WHAT YOU NEED TO DO:
Look through the material below and return every line that contains "zeta".

+++ SUPPLIED ENTRIES

Lemma mStop_after_read (e : EnvStep) (w : World) :
  mStop (after_read e w) =
  mStop w || existsb ExtEvent_is_stop (ev_wait e ++ ev_pre_read e ++ ev_in_read e).
Proof.
  rewrite after_read_spec; cbv zeta; cbn [mStop].
  rewrite at_read_call_spec; cbv zeta; cbn [mStop].
  rewrite after_wait_spec; cbn [mStop].
  rewrite !ext_stop_spec, !existsb_app, !orb_assoc. reflexivity.
Qed.

Lemma mStop_after_wait (e : EnvStep) (w : World) :
  mStop (after_wait e w) = mStop w || existsb ExtEvent_is_stop (ev_wait e).
Proof. rewrite after_wait_spec; cbn [mStop]. apply ext_stop_spec. Qed.

(** ** One turn of the loop *)

(** C1 (as amended).  In every turn of the capture loop in which the device
    read returns n >= 0, the thread issues, in this order, one write of the
    first n bytes of its buffer to the data queue, one write of the record
    {OK, n} to the status queue, and the wake of NOT_EMPTY.  The n bytes
    enter the data queue exactly when n is at most its free space, and the
    record enters the status queue exactly when that queue has a free slot;
    a write that fails leaves its queue as it was.  When the buffer is as
    large as the queue, the bytes written are n in number, and they are the
    bytes of the device when it delivered n bytes within the request. *)
Theorem successful_read_turn (analyzeStatus : string -> Z -> Result)
    (e : EnvStep) (w : World) (n : Z) :
  reaches_read e w = true -> dev_result e = n -> 0 <= n ->
  let r := after_read e w in
  let w' := exec (loop_body analyzeStatus e) w in
  let bytes := firstn (Z.to_nat n) (mBuffer r) in
  let ok_data := n <=? availableToWrite (mDataMQ r) in
  let ok_status := 1 <=? availableToWrite (mStatusMQ r) in
  new_events w w' =
    map EvExternal (ev_wait e)
    ++ [EvWait NOT_FULL NS_PER_SEC (efState_seen e w);
        EvAvailableToWrite (availToWrite_seen e w)]
    ++ map EvExternal (ev_pre_read e ++ ev_in_read e)
    ++ [EvRead (availToWrite_seen e w) n;
        EvDataWrite bytes n ok_data;
        EvStatusWrite (mkReadStatus OK n) ok_status;
        EvWake NOT_EMPTY]
  /\ new_events r w' =
       [EvDataWrite bytes n ok_data;
        EvStatusWrite (mkReadStatus OK n) ok_status;
        EvWake NOT_EMPTY]
  /\ items (mDataMQ w') = items (mDataMQ r) ++ (if ok_data then bytes else [])
  /\ items (mStatusMQ w') =
       items (mStatusMQ r) ++ (if ok_status then [mkReadStatus OK n] else [])
  /\ (buffer_fits w -> ok_data = true -> Z.of_nat (length bytes) = n)
  /\ (buffer_fits w -> Z.of_nat (length (dev_data e)) = n ->
      n <= availToWrite_seen e w -> bytes = dev_data e).
Proof.
  intros Hreach Hres Hn; cbv zeta.
  rewrite (loop_body_read _ _ _ Hreach), Hres.
  destruct (finish_turn_ok analyzeStatus n (after_read e w) Hn)
    as (Htr & Hd & Hs & _).
  repeat split.
  - apply new_events_app. rewrite Htr, turn_before_read, Hres.
    rewrite <- !app_assoc. reflexivity.
  - now apply new_events_app.
  - rewrite Hd. apply mq_write_items.
  - rewrite Hs. now rewrite mq_write_items.
  - intros Hfit Hok. apply Z.leb_le in Hok.
    rewrite length_firstn, mBuffer_after_read, dev_fill_length.
    pose proof (availableToWrite_le (mDataMQ (after_read e w))) as Hle.
    rewrite ?mDataMQ_after_read, !ext_data_quantumCount in Hle.
    rewrite mDataMQ_after_read in Hok.
    unfold buffer_fits in Hfit. lia.
  - intros Hfit Hlen Hreq.
    pose proof (availableToWrite_le (ext_data (ev_wait e) (mDataMQ w))) as Hle.
    rewrite ext_data_quantumCount, <- availToWrite_seen_spec in Hle.
    unfold buffer_fits in Hfit.
    rewrite mBuffer_after_read.
    replace (Z.to_nat n) with (length (dev_data e)) by lia.
    apply dev_fill_prefix; lia.
Qed.

Lemma successful_read_turn_witness :
  new_events Sample.fresh
    (exec (loop_body Sample.analyzeStatus Sample.three_bytes) Sample.fresh) =
  [EvExternal (XWake NOT_FULL); EvWait NOT_FULL NS_PER_SEC NOT_FULL;
   EvAvailableToWrite 4; EvRead 4 3;
   EvDataWrite ["a"; "b"; "c"]%byte 3 true;
   EvStatusWrite (mkReadStatus OK 3) true; EvWake NOT_EMPTY]
  /\ items (mDataMQ
       (exec (loop_body Sample.analyzeStatus Sample.three_bytes) Sample.fresh)) =
     ["a"; "b"; "c"]%byte.
Proof.
  destruct (successful_read_turn Sample.analyzeStatus Sample.three_bytes
              Sample.fresh 3 eq_refl eq_refl ltac:(lia))
    as (Htrace & _ & Hdata & _).
  split; [exact Htrace | exact Hdata].
Defined.

(** C1 (as stated) fails when the consumer has not taken the previous status
    record: the device delivers three bytes, they enter the data queue, and
    the status write fails. *)
Lemma roundtrip_fails_under_backlog :
  ~ Stated.roundtrip Sample.analyzeStatus Sample.three_bytes Sample.backlog.
Proof.
  intros H.
  destruct (H eq_refl ltac:(cbv; discriminate)) as (bytes & _ & Heq).
  cbv in Heq. discriminate Heq.
Qed.

(** C3 (as amended).  In every turn of the capture loop in which the device
    read returns a negative code, the thread issues no write to the data
    queue, which stays as it was, and issues exactly one write to the status
    queue, of the record {mapped error kind, 0}, followed by the wake of
    NOT_EMPTY.  The record enters the status queue exactly when that queue
    has a free slot; otherwise the status queue stays as it was. *)
Theorem failed_read_turn (analyzeStatus : string -> Z -> Result)
    (e : EnvStep) (w : World) (n : Z) :
  reaches_read e w = true -> dev_result e = n -> n < 0 ->
  let r := after_read e w in
  let w' := exec (loop_body analyzeStatus e) w in
  let st := mkReadStatus (analyzeStatus "read"%string n) 0 in
  let ok_status := 1 <=? availableToWrite (mStatusMQ r) in
  new_events r w' = [EvStatusWrite st ok_status; EvWake NOT_EMPTY]
  /\ count is_data_write (new_events w w') = 0%nat
  /\ mDataMQ w' = mDataMQ r
  /\ filter is_status_write (new_events w w') = [EvStatusWrite st ok_status]
  /\ items (mStatusMQ w') = items (mStatusMQ r) ++ (if ok_status then [st] else []).
Proof.
  intros Hreach Hres Hn; cbv zeta.
  rewrite (loop_body_read _ _ _ Hreach), Hres.
  destruct (finish_turn_error analyzeStatus n (after_read e w) Hn)
    as (Htr & Hd & Hs & _).
  assert (Hall : new_events w (exec (finish_turn analyzeStatus n) (after_read e w)) =
                 map EvExternal (ev_wait e)
                 ++ [EvWait NOT_FULL NS_PER_SEC (efState_seen e w);
                     EvAvailableToWrite (availToWrite_seen e w)]
                 ++ map EvExternal (ev_pre_read e ++ ev_in_read e)
                 ++ [EvRead (availToWrite_seen e w) n;
                     EvStatusWrite
                       (mkReadStatus (analyzeStatus "read"%string n) 0)
                       (1 <=? availableToWrite (mStatusMQ (after_read e w)));
                     EvWake NOT_EMPTY]).
  { apply new_events_app. rewrite Htr, turn_before_read, Hres.
    rewrite <- !app_assoc. reflexivity. }
  repeat split.
  - now apply new_events_app.
  - rewrite Hall. unfold count.
    rewrite !filter_app, !filter_external by reflexivity. reflexivity.
  - exact Hd.
  - rewrite Hall.
    rewrite !filter_app, !filter_external by reflexivity. reflexivity.
  - rewrite Hs. now rewrite mq_write_items.
Qed.

Lemma failed_read_turn_witness :
  new_events Sample.fresh
    (exec (loop_body Sample.analyzeStatus Sample.device_error) Sample.fresh) =
  [EvExternal (XWake NOT_FULL); EvWait NOT_FULL NS_PER_SEC NOT_FULL;
   EvAvailableToWrite 4; EvRead 4 (-5);
   EvStatusWrite (mkReadStatus INVALID_STATE 0) true; EvWake NOT_EMPTY]
  /\ items (mStatusMQ
       (exec (loop_body Sample.analyzeStatus Sample.device_error) Sample.fresh)) =
     [mkReadStatus INVALID_STATE 0].
Proof.
  destruct (failed_read_turn Sample.analyzeStatus Sample.device_error
              Sample.fresh (-5) eq_refl eq_refl ltac:(lia))
    as (_ & _ & _ & _ & Hstatus).
  split; [reflexivity | exact Hstatus].
Defined.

++++++

OUTPUT:
  rewrite after_read_spec; cbv zeta; cbn [mStop].
  rewrite at_read_call_spec; cbv zeta; cbn [mStop].
  intros Hreach Hres Hn; cbv zeta.
  intros Hreach Hres Hn; cbv zeta.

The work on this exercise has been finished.